Directions: Please return, word for word, the line containing "tree of nodes" and each line after it through the end of the data below, and nothing else.

*** Begin section ***

(** The text between the slashes of a path. *)
Fixpoint segments (p : string) : list string :=
  match p with
  | "" => [""]
  | String c r =>
      if Ascii.eqb c slash then "" :: segments r
      else match segments r with
           | [] => [String c ""]
           | hd :: tl => String c hd :: tl
           end
  end.

(** One segment read by [normalizeString]; [res] is the result so far,
    last segment first.  Empty segments and [.] are dropped, [..]
    removes the segment before it, and is kept only where a relative
    path climbs above its start. *)
Definition normalizeStep (allowAboveRoot : bool) (res : list string)
    (seg : string) : list string :=
  if String.eqb seg "" || String.eqb seg "." then res
  else if String.eqb seg ".." then
    match res with
    | prev :: before =>
        if String.eqb prev ".." then seg :: res else before
    | [] => if allowAboveRoot then [seg] else []
    end
  else seg :: res.

Definition normalizeSegments (allowAboveRoot : bool) (segs : list string)
    : list string :=
  rev (foldl (normalizeStep allowAboveRoot) [] segs).

Definition isAbsolute (p : string) : bool :=
  match p with String c _ => Ascii.eqb c slash | "" => false end.

Definition trailingSeparator (p : string) : bool :=
  match last (segments p) with Some "" => nonEmpty p | _ => false end.

(** [path.normalize(p)] *)
Definition normalize (p : string) : string :=
  if negb (nonEmpty p) then "." else
  let abs := isAbsolute p in
  let body := join "/" (normalizeSegments (negb abs) (segments p)) in
  if negb (nonEmpty body) then
    (if abs then "/" else if trailingSeparator p then "./" else ".")
  else
    let body' := if trailingSeparator p then body +:+ "/" else body in
    if abs then "/" +:+ body' else body'.

(** [path.join(a, b)]: the arguments that are not empty, joined by a
    slash and normalized. *)
Definition join2 (a b : string) : string :=
  match nonEmpty a, nonEmpty b with
  | true, true => normalize (a +:+ "/" +:+ b)
  | true, false => normalize a
  | false, true => normalize b
  | false, false => "."
  end.

(** The segments of a normalized absolute path. *)
Definition parts (p : string) : list string :=
  normalizeSegments false (segments p).

(** [p] lies below the directory [dir]: the segments of [dir] are the
    first segments of [p], and [p] has more. *)
Definition below (dir p : string) : Prop :=
  ∃ more, more ≠ [] ∧ parts p = parts dir ++ more.

#[global] Instance below_dec dir p : Decision (below dir p).
Proof.
  refine (cast_if (decide (take (length (parts dir)) (parts p) = parts dir
                           ∧ drop (length (parts dir)) (parts p) ≠ []))).
  - destruct a as [Ht Hd]. exists (drop (length (parts dir)) (parts p)).
    split; [done |]. by rewrite <- Ht at 1; rewrite take_drop.
  - intros (more & Hm & Hp). apply n. rewrite Hp. split.
    + by rewrite take_app_length.
    + by rewrite drop_app_length.
Defined.

End Path.

(** ** ReportAggregator: [loadCombinedCsvs] of the reporting router *)

Module Report.

(** What [fs.readdir] with file types finds under a name: a regular
    file with its text, a directory with its entries in listing order,
    or something that is neither (a link, a socket, a device).  A
    tree of nodes is a part of the file system that can be read: every
    directory of it is listed and every file of it is read.  A
    rejection of [fs.readdir] or [fs.readFile] below the base
    directory has no place in it. *)
#[warnings="-register-all"]
Inductive node : Type :=
| File (text : string)
| Dir (entries : list (string * node))
| Special.

Definition isDirectory (n : node) : bool :=
  match n with Dir _ => true | _ => false end.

*** End section ***

Finished task:
    tree of nodes is a part of the file system that can be read: every
    directory of it is listed and every file of it is read.  A
    rejection of [fs.readdir] or [fs.readFile] below the base
    directory has no place in it. *)
#[warnings="-register-all"]
Inductive node : Type :=
| File (text : string)
| Dir (entries : list (string * node))
| Special.

Definition isDirectory (n : node) : bool :=
  match n with Dir _ => true | _ => false end.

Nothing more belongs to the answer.